→ Requirement
No output is needed beyond the number of lines in the listing that contain the word "Prop".

→ Records provided
—————

(** An object that is not in the table yet, or no longer. *)
Definition private (p : pc) : option addr :=
  match p with
  | A_count _ fp | A_id _ fp | A_init _ fp | A_free _ fp | A_lockhash _ fp | A_next _ fp | A_head _ fp
  | R_unlockhash fp | R_destroy fp | R_free fp => Some fp
  | _ => None
  end.

(** An object in the table whose count is 0. *)
Definition counted_out (p : pc) : option addr :=
  match p with
  | R_idx fp | R_head fp _ | R_cuthead fp _ | R_while fp _ | R_walk fp _ | R_cut fp _ => Some fp
  | _ => None
  end.

Definition last_one (g : globals) (t : table) (fp : addr) : Prop :=
  entry g t fp (fun _ => True) /\ cnt t !! fp = Some 1.

Definition knows_of (p : pc) (g : globals) (t : table) : Prop :=
  match p with
  | A_count id fp | A_free id fp => obj g fp (fun o => f_lock o = Uninit)
  | A_id id fp => obj g fp (fun o => f_lock o = Uninit /\ f_count o = 1)
  | A_init id fp => obj g fp (fun o => f_lock o = Uninit /\ f_count o = 1 /\ f_id o = id)
  | A_lockhash id fp | A_next id fp =>
    obj g fp (fun o => f_lock o = Unlocked /\ f_count o = 1 /\ f_id o = id)
  | A_head id fp =>
    obj g fp (fun o => f_lock o = Unlocked /\ f_count o = 1 /\ f_id o = id /\
      fh g !! Z.to_nat (HASH id) = Some (f_next o))
  | A_lock id fp | A_unlockhash id fp | A_unlock id fp => fp <> NULL
  | F_test id fp => searched t id fp
  | F_next id fp => searched t id fp /\ (fp ∈ (tab t).*1) /\ ((fp, id) ∉ tab t)
  | F_incr id fp => find_id id (tab t) = Some fp
  | R_idx fp => last_one g t fp
  | R_head fp idx => last_one g t fp /\ obj g fp (fun o => idx = HASH (f_id o))
  | R_cuthead fp idx =>
    last_one g t fp /\ obj g fp (fun o => idx = HASH (f_id o)) /\ fh g !! Z.to_nat idx = Some fp
  | R_while fp tfp => last_one g t fp /\ walked t fp tfp false
  | R_walk fp tfp => last_one g t fp /\ walked t fp tfp true
  | R_cut fp tfp =>
    last_one g t fp /\
    exists idx l1 l2, 0 <= idx < NHASH /\ bucket idx (tab t) = l1 ++ tfp :: fp :: l2
  | R_unlockhash fp | R_destroy fp => obj g fp (fun o => f_lock o = Unlocked)
  | R_free fp => obj g fp (fun o => f_lock o = Uninit)
  | _ => True
  end.

#[export] Instance mutex3_points : Points pc := {|
  hh := holds_hash; hf := holds_fp; pv := private; dying := counted_out;
  count_by_hash := true; knows := knows_of
|}.

Lemma m3_obj_private p g t g' t' fp P :
  kept p g t g' t' -> pv p = Some fp -> obj g fp P -> obj g' fp P.
Proof.
  intros K E (o & Ho & H). exists o. by rewrite (k_private _ _ _ _ _ K _ E).
Qed.

Lemma last_one_kept p g t g' t' fp :
  kept p g t g' t' -> holds_hash p = true -> last_one g t fp -> last_one g' t' fp.
Proof.
  intros K E ((Hfp & o & Ho & _) & Hn). destruct (k_count _ _ _ _ _ K fp o E Hfp Ho) as (A & B & o' & D & _).
  split; [split; [done|by exists o']|congruence].
Qed.

Lemma m3_obj_id_kept p g t g' t' fp (P : Z -> Prop) :
  kept p g t g' t' -> holds_hash p = true -> fp ∈ (tab t).*1 ->
  obj g fp (fun o => P (f_id o)) -> obj g' fp (fun o => P (f_id o)).
Proof.
  intros K E Hfp (o & Ho & H). destruct (k_chain _ _ _ _ _ K E) as (_ & _ & C).
  destruct (C fp o Hfp Ho) as (o' & A & _ & B). exists o'. by rewrite B.
Qed.

#[export] Instance mutex3_stable : Stable.
Proof.
  intros p g t g' t' K. cbn [knows mutex3_points].
  assert (Ch : holds_hash p = true -> fh g' = fh g /\ tab t' = tab t)
    by (intros E; by destruct (k_chain _ _ _ _ _ K E) as (? & ? & _)).
  destruct p; cbn [knows_of]; try done;
    try (by apply (m3_obj_private _ _ _ _ _ _ _ K));
    try (destruct Ch as [Cf Ct]; [done|]; unfold searched, walked; rewrite ?Cf, ?Ct; try done).
  all: try (by apply (last_one_kept _ _ _ _ _ _ K)).
  all: try (intros [H1 H2]; split; [by apply (last_one_kept _ _ _ _ _ _ K)|done]).
  - by apply (m3_obj_private _ _ _ _ _ _ _ K).
  - intros [H1 H2]. split; [by apply (last_one_kept _ _ _ _ _ _ K)|].
    by apply (m3_obj_id_kept _ _ _ _ _ _ (fun n => idx = HASH n) K); [| apply H1|].
  - intros (H1 & H2 & H3). split_and!; [by apply (last_one_kept _ _ _ _ _ _ K)| |done].
    by apply (m3_obj_id_kept _ _ _ _ _ _ (fun n => idx = HASH n) K); [| apply H1|].
Qed.

Abbreviation good := (RefSteps.good status).

Section operations.
Variables (l : list (option pc)) (i : nat) (g : globals) (t : table) (b : gmultiset addr) (w : world).
Hypothesis R : in_memory l g t.
Hypothesis C : counted (Sys t (stats status l) b).

Lemma owns fp p :
  l !! i = Some (Some p) -> fp ∈ owned (Some (status p)) -> fp ∈ (tab t).*1.
Proof. intros Hl. by apply (owned_in_table _ _ _ _ _ _ Hl C). Qed.

Lemma m3_gave_object id fp : fp <> NULL -> fp ∈ gives (Alloc id) (Obj fp).
Proof. intros N. cbn. rewrite (proj2 (Z.eqb_neq _ _) N). multiset_solver. Qed.

(** ** foo_alloc *)

Lemma m3_alloc_fields id fp p :
  p = A_count id fp \/ p = A_id id fp \/ p = A_init id fp \/ p = A_next id fp ->
  l !! i = Some (Some p) -> wp (thread_step i w p) (good l i p t) g.
Proof.
  intros Hp Hl. destruct (at_p _ _ _ Hl) as [E Hi].
  pose proof (r_knows _ _ _ R _ _ E) as K. cbn in K.
  destruct Hp as [-> |[-> |[-> | ->]]]; destruct K as (o & Ho & K).
  - apply wp_bind, (wp_update _ _ _ _ _ Ho). fills R Hl o Ho.
  - destruct K as [K1 K2]. apply wp_bind, (wp_update _ _ _ _ _ Ho).
    fills R Hl o Ho.
  - destruct K as (K1 & K2 & K3). apply wp_bind, (wp_mutex_init _ _ _ _ _ Ho).
    + intros Hw. rewrite (proj2 (Z.eqb_neq _ _) Hw).
      apply (good_effect _ _ _ _ _ _ _ t (Alloc id) (Obj NULL)); try done.
      apply in_memory_quiet; rewrite ?E; try done. intros q [= <-]. by exists o.
    + fills R Hl o Ho.
  - destruct K as (K1 & K2 & K3). destruct (fh_lookup l g t id R) as [a Ha].
    apply wp_bind, (wp_get_fh _ _ _ _ Ha), wp_bind, (wp_update _ _ _ _ _ Ho).
    fills R Hl o Ho.
Qed.

Lemma alloc_others id fp p :
  p = A_malloc id \/ p = A_free id fp \/ p = A_head id fp ->
  l !! i = Some (Some p) -> wp (thread_step i w p) (good l i p t) g.
Proof.
  intros Hp Hl. destruct (at_p _ _ _ Hl) as [E _]. pose proof (r_knows _ _ _ R _ _ E) as K.
  destruct Hp as [-> |[-> | ->]].
  - apply (mallocs status l i _ g t R Hl w id (A_count id)); try done. intros a o Ho. written.
  - destruct K as (o & Ho & K). by apply (frees status l i _ g t R Hl fp o).
  - destruct K as (o & Ho & K1 & K2 & K3 & K4). by apply (publishes status l i _ g t R Hl id fp o).
Qed.

(** ** The counts *)

(** With [hashlock] held no count is in between. *)
Lemma m3_object fp p :
  l !! i = Some (Some p) -> holds_hash p = true -> counted_out p = None -> fp ∈ (tab t).*1 ->
  exists o, mem g !! fp = Some o /\ (fp, f_id o) ∈ tab t /\ f_lock o <> Uninit /\
    cnt t !! fp = Some (f_count o) /\ 1 <= f_count o.
Proof.
  intros Hl Hh Hd Hfp. destruct (at_p _ _ _ Hl) as [E _].
  destruct (object_of _ _ _ _ _ R C fp Hfp) as (o & n & Ho & Hid & Hu & Hn & H1 & Hc).
  exists o. rewrite Hc; [done|]. intros j Hj. assert (Hi : hashlock g = Locked i)
    by (apply (r_hash _ _ _ R); by rewrite E).
  pose proof (r_dying _ _ _ R _ _ Hj) as Hj'. apply (r_hash _ _ _ R) in Hj'.
  assert (j = i) as -> by congruence. rewrite E in Hj. cbn in Hj. congruence.
Qed.

Lemma increments fp p p' o r :
  l !! i = Some (Some p) -> p = H_incr fp \/ (exists id, p = F_incr id fp) -> fp ∈ (tab t).*1 ->
  status p = Pending o -> status p' = Answered o r ->
  (forall n, cnt t !! fp = Some n -> answers o t r (Table (tab t) (<[fp := n + 1]> (cnt t)))) ->
  holds_hash p' = true -> holds_fp p' = None -> private p' = None -> counted_out p' = None ->
  (forall g t, knows_of p' g t) ->
  wp (incr fp 1;;; goto p') (good l i p t) g.
Proof.
  intros Hl Hp Hfp S1 S2 A F1 F2 F3 F4 K. destruct (at_p _ _ _ Hl) as [E Hi].
  assert (F : holds_hash p = true /\ holds_fp p = None /\ private p = None /\ counted_out p = None)
    by (by destruct Hp as [-> |[id ->]]).
  destruct F as (G1 & G2 & G3 & G4).
  destruct (m3_object fp p Hl G1 G4 Hfp) as (x & Hx & _ & Hu & Hc & H1).
  destruct (counted_room _ i o fp (f_count x) C) as [_ H2].
  { rewrite <- S1. exact (stats_lookup status _ _ (Some p) Hl). }
  { done. }
  apply wp_bind, (wp_incr _ _ _ _ _ Hx); [lia|].
  apply (good_effect _ _ _ _ _ _ _ (Table (tab t) (<[fp := f_count x + 1]> (cnt t))) o r); try done; [|by apply A].
  apply (in_memory_count l g t i p); rewrite ?E; try done; try (cbn; congruence).
  - intros y Ny. by rewrite lookup_insert_ne.
  - right. by rewrite lookup_insert_eq.
  - intros q [= <-]. apply K.
Qed.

—————

→ Answer section
3